Task instructions → One range is to be output from the listing below, exactly as written: the line with "(** The Python" to the line with "(** What a ctypes", both kept.

____ Given data

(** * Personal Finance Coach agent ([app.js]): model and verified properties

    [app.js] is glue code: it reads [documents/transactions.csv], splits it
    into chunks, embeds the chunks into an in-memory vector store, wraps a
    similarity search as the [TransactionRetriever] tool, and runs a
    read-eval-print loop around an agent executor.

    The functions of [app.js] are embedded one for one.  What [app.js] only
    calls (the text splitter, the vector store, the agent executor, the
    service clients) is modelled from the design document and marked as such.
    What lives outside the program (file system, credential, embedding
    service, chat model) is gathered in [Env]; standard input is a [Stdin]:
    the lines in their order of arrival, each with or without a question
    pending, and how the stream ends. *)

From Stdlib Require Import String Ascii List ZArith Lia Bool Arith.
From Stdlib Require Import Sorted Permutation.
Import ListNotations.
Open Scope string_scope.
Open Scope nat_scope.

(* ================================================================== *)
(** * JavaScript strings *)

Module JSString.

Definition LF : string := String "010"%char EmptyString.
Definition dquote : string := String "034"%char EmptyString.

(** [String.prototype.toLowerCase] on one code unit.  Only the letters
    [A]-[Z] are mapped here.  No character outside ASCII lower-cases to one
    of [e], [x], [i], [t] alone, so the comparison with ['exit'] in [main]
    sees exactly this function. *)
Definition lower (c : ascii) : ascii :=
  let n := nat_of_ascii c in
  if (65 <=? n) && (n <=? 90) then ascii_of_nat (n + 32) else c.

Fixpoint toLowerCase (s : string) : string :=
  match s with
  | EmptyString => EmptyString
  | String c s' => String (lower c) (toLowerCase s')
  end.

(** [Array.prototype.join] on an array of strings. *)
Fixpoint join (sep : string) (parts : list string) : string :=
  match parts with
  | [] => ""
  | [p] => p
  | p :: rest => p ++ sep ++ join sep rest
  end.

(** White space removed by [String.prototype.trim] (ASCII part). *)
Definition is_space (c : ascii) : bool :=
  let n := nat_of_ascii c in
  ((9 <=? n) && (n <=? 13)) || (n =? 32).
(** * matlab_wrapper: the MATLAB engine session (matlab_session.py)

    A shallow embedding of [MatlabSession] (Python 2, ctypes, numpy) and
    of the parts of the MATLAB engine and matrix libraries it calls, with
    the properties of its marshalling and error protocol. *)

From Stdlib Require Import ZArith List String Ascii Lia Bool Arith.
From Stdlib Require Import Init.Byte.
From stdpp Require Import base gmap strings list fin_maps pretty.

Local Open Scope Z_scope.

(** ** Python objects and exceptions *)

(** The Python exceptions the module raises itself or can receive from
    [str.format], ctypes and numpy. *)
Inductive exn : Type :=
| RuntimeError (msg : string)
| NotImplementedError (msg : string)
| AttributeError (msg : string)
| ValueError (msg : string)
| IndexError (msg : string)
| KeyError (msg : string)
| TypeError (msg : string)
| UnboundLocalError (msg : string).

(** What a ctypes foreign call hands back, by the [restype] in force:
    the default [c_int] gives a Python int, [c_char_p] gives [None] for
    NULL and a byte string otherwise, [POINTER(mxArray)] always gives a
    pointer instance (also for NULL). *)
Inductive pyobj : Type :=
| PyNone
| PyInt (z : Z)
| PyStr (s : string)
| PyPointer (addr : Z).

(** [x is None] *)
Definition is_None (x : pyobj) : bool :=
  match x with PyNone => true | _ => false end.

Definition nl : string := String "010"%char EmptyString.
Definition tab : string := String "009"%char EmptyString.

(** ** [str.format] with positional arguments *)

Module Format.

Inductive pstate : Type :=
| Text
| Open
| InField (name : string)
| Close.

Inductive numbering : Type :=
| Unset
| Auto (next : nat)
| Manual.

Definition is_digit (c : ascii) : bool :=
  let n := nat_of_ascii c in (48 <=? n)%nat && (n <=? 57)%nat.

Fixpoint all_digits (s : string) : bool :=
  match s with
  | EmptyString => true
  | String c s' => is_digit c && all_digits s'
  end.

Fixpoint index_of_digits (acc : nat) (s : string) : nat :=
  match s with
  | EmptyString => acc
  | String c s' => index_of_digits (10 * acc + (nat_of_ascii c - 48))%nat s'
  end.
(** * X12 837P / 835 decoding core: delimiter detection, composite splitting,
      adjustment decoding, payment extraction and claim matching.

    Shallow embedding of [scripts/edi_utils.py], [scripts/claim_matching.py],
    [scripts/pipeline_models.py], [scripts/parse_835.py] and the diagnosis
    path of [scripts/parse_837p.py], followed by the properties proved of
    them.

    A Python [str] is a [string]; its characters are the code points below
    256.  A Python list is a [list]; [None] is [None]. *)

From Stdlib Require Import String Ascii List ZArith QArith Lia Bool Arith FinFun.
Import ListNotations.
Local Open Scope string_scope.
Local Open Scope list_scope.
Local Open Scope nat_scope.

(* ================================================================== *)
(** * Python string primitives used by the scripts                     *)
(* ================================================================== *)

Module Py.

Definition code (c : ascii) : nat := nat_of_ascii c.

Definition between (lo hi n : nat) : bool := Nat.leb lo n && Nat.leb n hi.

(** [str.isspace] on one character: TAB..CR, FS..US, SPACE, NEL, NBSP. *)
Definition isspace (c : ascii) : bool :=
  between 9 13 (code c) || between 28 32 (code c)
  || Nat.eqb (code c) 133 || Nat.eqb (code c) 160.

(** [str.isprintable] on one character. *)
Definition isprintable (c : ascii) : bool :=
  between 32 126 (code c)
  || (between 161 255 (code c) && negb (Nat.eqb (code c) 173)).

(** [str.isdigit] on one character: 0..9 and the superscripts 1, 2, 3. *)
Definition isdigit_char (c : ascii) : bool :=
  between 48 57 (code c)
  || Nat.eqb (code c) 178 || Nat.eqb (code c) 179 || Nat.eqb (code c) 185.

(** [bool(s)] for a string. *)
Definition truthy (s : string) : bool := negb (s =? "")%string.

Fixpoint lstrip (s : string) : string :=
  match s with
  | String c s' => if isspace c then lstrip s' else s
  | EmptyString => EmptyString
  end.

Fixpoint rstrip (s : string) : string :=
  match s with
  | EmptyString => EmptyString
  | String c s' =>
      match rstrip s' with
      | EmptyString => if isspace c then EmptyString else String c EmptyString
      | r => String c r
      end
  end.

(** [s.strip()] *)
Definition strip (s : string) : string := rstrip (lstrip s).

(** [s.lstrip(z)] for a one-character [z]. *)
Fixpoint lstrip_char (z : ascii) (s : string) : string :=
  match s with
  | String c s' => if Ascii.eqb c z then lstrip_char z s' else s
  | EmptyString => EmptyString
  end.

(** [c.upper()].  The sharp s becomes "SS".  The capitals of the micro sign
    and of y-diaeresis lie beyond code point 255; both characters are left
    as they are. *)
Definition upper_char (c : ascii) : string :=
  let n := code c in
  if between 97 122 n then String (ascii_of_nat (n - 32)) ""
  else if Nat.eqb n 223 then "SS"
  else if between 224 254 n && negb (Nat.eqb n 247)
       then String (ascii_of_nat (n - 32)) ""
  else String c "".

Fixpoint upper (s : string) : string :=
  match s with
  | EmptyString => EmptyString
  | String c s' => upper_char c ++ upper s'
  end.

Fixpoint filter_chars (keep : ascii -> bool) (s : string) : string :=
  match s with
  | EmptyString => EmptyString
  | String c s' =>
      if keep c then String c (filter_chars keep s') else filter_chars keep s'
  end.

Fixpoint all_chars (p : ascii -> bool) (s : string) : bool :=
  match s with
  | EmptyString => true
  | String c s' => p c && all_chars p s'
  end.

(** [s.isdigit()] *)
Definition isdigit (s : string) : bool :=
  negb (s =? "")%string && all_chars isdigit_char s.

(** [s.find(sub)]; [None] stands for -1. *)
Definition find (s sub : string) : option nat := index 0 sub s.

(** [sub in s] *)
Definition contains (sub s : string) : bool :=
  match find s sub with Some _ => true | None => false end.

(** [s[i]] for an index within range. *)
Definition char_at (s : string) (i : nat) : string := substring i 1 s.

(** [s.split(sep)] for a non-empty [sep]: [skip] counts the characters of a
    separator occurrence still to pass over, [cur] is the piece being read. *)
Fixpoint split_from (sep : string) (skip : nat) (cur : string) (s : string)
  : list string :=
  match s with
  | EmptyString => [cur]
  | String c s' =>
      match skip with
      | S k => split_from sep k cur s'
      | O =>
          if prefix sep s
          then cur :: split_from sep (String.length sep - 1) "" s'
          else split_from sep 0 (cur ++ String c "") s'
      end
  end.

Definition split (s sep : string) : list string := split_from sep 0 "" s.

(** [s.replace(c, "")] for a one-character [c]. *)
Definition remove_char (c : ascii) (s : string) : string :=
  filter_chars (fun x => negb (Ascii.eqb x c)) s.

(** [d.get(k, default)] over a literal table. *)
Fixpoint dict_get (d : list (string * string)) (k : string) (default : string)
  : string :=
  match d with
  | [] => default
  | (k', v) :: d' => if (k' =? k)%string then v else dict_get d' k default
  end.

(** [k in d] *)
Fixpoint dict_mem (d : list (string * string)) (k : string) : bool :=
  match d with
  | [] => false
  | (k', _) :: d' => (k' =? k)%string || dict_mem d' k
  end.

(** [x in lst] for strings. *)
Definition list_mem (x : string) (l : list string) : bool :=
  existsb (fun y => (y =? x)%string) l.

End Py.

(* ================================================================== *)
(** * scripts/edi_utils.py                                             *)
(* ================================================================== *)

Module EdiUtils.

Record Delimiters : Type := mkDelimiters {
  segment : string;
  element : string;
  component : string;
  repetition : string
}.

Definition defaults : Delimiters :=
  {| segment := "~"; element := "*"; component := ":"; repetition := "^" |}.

________
____ Given data

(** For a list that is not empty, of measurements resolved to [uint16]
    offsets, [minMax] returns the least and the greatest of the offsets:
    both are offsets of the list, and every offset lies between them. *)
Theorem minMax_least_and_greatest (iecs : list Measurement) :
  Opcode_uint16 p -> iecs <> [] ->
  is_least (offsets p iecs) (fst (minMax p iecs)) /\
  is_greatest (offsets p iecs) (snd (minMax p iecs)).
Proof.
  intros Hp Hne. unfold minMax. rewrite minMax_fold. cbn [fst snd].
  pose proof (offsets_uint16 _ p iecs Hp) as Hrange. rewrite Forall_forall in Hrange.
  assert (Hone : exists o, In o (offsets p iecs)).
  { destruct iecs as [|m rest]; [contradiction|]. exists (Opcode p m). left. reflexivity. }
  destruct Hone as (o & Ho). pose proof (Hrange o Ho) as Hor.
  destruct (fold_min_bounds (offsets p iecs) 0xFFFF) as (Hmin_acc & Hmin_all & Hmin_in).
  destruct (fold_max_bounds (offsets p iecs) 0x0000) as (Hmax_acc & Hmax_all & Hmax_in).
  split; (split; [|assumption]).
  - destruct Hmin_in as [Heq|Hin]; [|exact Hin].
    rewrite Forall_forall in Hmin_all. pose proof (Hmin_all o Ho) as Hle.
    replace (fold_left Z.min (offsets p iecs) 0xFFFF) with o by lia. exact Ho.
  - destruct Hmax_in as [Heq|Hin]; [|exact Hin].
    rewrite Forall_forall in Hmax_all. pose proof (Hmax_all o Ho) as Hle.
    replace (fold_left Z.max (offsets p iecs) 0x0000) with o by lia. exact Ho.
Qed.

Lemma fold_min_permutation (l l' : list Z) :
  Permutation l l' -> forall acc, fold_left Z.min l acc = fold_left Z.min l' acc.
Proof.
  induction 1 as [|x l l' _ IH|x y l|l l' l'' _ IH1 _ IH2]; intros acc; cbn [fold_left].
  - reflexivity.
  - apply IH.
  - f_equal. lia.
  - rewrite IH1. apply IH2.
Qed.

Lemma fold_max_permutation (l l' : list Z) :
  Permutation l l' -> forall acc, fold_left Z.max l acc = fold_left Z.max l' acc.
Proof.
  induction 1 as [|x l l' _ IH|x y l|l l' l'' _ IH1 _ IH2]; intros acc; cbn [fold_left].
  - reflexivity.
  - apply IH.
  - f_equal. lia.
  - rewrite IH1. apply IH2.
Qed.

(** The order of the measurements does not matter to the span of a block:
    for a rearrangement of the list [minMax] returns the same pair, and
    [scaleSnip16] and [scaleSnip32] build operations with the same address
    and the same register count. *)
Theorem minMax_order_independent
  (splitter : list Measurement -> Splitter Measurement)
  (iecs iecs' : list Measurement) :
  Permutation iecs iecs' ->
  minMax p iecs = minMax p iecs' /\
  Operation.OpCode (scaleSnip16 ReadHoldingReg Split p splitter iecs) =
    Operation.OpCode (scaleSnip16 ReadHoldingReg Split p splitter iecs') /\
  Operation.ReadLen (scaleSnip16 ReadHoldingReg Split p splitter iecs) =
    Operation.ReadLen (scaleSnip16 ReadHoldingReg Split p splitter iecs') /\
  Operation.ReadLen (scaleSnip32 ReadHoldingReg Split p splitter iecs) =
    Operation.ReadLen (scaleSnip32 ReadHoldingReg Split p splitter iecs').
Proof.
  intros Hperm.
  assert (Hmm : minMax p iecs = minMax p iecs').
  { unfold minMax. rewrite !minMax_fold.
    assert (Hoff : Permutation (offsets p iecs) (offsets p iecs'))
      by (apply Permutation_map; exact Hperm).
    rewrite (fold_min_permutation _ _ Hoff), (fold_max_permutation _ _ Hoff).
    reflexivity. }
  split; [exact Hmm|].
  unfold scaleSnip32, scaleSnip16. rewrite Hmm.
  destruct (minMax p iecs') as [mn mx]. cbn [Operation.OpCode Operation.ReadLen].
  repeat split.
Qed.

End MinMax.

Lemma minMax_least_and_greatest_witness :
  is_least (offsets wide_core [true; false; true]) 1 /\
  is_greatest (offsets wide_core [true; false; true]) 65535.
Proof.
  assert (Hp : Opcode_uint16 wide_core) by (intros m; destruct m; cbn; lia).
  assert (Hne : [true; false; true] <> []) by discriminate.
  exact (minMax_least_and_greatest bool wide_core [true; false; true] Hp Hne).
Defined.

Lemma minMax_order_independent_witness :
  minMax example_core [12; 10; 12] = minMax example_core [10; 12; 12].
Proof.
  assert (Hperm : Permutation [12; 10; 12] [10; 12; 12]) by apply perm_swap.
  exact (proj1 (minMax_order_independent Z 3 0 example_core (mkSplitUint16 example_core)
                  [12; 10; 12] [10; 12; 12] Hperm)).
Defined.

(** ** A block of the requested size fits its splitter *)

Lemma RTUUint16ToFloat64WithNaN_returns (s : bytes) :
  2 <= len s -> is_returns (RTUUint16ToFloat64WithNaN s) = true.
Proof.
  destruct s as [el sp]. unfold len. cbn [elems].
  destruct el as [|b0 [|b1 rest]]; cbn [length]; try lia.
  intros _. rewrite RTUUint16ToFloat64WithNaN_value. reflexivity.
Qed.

________

Task result →
(** The Python exceptions the module raises itself or can receive from
    [str.format], ctypes and numpy. *)
Inductive exn : Type :=
| RuntimeError (msg : string)
| NotImplementedError (msg : string)
| AttributeError (msg : string)
| ValueError (msg : string)
| IndexError (msg : string)
| KeyError (msg : string)
| TypeError (msg : string)
| UnboundLocalError (msg : string).

(** What a ctypes foreign call hands back, by the [restype] in force:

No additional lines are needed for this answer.